### DATA FOR THIS TASK
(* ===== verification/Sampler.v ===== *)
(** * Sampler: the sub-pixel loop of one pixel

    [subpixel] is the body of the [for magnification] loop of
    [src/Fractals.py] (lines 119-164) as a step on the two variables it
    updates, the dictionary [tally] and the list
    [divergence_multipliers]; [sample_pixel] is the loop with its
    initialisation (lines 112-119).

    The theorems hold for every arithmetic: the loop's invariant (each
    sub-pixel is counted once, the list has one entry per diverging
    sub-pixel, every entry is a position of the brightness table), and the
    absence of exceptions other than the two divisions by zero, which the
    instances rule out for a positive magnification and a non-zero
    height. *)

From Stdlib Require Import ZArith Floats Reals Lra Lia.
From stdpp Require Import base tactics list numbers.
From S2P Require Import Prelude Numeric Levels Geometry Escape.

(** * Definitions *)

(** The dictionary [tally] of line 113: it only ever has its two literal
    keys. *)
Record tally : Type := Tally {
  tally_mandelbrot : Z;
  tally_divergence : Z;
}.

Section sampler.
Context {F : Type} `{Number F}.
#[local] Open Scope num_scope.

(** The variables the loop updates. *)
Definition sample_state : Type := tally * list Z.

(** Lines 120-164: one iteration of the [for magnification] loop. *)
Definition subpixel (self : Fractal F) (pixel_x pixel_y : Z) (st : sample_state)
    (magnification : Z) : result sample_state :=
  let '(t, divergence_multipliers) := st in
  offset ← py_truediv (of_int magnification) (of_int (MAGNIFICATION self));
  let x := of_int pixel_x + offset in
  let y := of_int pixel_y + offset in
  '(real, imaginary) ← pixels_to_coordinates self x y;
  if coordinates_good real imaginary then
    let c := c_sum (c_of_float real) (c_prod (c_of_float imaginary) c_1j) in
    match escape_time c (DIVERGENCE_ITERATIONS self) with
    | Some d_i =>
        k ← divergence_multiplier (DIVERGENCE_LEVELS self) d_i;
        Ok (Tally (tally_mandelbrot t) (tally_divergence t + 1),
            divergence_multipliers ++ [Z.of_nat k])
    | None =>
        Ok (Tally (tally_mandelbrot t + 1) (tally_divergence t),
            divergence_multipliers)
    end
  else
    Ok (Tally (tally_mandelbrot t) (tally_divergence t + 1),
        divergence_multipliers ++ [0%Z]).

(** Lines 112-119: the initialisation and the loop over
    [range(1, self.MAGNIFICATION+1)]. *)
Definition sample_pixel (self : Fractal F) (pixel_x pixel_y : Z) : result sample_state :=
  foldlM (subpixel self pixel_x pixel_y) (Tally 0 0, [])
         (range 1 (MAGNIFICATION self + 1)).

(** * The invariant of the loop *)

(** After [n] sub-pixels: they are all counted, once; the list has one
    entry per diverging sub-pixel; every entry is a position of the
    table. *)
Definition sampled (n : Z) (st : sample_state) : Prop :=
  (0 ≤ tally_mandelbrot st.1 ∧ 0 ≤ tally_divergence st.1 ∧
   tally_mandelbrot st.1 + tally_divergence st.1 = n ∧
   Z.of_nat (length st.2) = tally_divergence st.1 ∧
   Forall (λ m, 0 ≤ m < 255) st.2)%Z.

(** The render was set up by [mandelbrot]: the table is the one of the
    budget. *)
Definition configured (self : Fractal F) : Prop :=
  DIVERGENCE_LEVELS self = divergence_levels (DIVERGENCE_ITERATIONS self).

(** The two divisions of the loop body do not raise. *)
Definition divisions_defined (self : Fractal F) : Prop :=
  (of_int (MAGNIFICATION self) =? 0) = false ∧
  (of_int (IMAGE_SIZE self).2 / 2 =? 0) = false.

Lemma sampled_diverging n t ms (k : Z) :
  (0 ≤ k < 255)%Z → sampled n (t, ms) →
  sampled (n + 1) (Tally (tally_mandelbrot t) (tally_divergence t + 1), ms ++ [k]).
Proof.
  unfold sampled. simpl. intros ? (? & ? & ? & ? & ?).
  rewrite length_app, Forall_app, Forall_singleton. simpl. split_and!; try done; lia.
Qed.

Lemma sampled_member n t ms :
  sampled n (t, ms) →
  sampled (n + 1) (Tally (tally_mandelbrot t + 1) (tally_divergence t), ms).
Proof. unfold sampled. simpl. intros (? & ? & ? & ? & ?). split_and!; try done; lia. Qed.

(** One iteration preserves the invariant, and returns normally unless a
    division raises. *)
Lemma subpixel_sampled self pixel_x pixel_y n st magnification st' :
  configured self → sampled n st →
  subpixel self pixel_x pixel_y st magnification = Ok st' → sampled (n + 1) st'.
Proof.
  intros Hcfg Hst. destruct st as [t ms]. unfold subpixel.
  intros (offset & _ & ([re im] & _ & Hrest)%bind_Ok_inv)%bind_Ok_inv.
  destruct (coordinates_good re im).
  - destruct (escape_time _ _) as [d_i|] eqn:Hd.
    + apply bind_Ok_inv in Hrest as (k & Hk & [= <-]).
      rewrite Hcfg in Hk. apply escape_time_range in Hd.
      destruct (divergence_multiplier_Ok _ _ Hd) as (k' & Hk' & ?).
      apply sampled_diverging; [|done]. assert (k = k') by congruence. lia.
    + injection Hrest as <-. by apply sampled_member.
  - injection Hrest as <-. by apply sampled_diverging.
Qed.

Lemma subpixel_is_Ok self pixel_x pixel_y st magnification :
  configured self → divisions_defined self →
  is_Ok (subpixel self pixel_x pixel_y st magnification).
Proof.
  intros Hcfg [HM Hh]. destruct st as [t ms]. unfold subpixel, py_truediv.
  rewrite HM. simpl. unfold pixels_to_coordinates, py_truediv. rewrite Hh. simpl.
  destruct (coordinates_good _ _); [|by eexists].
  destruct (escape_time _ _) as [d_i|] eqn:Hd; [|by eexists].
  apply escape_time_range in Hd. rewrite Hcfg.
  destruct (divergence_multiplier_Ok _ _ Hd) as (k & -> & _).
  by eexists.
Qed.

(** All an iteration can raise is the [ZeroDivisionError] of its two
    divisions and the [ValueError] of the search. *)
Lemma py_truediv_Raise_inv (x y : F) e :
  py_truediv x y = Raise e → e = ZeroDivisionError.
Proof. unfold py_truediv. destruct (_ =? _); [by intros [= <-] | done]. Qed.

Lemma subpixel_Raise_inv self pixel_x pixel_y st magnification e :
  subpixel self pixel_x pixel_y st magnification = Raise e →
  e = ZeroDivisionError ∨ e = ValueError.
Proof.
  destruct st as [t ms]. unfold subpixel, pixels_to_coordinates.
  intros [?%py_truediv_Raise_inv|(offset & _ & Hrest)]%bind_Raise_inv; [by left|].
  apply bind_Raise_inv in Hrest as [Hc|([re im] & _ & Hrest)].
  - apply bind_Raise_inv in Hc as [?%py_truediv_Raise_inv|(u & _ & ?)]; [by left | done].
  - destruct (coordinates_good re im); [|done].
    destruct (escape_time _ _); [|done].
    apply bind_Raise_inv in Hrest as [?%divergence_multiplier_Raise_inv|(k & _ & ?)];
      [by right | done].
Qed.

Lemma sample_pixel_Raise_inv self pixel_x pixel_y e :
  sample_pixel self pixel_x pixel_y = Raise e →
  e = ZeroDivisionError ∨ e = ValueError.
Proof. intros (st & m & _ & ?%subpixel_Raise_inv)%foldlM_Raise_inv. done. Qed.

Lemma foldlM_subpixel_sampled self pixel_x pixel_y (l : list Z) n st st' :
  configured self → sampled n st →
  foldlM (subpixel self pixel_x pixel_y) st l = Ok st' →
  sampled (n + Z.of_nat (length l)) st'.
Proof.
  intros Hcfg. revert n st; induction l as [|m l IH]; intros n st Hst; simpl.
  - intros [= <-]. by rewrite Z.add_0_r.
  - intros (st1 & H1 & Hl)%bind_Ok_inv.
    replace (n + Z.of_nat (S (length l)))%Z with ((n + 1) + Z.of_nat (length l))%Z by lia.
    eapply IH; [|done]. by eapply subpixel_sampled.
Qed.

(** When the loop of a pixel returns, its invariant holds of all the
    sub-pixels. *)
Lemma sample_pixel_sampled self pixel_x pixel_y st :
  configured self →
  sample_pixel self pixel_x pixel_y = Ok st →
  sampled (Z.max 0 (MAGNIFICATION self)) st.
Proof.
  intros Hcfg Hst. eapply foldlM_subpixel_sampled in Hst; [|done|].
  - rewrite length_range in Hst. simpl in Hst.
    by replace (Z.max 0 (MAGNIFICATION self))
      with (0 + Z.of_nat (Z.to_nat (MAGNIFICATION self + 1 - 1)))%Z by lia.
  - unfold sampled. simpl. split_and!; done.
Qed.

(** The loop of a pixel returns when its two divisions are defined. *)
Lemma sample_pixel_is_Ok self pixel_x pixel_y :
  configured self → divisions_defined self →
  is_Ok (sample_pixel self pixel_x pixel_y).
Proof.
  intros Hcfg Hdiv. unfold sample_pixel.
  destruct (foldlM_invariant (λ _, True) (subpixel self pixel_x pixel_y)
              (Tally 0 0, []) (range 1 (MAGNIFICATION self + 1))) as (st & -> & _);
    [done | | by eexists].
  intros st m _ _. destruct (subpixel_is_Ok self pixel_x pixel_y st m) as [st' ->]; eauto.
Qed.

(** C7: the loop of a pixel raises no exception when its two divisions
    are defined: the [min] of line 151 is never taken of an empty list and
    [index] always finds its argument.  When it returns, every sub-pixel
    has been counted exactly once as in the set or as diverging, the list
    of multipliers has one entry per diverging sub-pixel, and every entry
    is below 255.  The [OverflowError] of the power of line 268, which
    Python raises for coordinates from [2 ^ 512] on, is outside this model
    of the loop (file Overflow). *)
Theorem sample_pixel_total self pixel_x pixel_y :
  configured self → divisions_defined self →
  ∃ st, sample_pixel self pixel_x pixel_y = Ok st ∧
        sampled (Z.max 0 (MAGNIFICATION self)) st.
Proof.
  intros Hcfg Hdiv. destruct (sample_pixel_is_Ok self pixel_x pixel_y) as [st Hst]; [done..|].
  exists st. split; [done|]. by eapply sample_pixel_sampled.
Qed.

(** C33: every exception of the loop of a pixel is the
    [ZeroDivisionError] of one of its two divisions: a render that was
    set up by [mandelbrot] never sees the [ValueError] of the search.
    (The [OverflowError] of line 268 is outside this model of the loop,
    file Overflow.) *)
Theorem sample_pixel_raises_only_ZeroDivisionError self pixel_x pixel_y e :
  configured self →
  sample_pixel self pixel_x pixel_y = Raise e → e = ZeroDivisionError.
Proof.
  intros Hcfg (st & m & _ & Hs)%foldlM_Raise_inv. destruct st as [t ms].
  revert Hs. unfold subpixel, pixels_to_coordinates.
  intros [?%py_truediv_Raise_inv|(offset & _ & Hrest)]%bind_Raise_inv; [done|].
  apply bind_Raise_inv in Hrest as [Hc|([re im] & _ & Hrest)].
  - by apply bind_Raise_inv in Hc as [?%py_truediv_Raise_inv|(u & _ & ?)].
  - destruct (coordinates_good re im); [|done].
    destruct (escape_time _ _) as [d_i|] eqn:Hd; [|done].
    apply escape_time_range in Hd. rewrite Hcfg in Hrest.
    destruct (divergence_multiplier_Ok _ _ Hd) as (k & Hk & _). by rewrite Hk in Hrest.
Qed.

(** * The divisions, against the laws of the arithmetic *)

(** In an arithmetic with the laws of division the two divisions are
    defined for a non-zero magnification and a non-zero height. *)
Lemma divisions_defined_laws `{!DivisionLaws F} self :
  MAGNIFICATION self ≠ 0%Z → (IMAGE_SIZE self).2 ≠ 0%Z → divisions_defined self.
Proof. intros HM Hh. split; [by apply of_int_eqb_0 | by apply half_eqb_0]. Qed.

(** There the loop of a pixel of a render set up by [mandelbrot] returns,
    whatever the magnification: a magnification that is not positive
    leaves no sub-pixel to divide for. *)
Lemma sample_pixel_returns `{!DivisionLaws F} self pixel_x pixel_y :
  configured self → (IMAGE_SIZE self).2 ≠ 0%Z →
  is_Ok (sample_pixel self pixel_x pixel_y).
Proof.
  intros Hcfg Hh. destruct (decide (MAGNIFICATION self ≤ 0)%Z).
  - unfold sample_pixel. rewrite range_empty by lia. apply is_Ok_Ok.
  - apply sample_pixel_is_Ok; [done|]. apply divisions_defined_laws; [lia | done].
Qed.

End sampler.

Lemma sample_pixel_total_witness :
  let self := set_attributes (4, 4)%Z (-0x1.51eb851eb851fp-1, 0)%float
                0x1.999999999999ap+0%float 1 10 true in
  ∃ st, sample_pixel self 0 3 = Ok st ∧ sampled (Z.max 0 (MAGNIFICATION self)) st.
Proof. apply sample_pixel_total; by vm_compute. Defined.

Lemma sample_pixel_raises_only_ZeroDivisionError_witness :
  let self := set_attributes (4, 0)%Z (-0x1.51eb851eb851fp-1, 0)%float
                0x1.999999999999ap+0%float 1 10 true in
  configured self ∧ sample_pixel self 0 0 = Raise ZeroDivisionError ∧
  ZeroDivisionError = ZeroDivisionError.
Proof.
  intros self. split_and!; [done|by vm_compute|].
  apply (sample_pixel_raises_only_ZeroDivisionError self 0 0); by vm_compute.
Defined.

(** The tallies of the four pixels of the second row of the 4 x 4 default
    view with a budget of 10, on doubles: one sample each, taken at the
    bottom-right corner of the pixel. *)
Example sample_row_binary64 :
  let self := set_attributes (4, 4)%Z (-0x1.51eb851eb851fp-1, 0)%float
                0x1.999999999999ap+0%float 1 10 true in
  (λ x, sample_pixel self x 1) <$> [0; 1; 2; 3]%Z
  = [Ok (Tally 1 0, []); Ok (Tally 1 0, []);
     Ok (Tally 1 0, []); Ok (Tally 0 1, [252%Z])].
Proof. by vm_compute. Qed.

### PROBLEM STATEMENT
Of all the lines in the data above, show only those that hold the word "DivisionLaws".

### RESPONSE TO THE EXERCISE
Lemma divisions_defined_laws `{!DivisionLaws F} self :
Lemma sample_pixel_returns `{!DivisionLaws F} self pixel_x pixel_y :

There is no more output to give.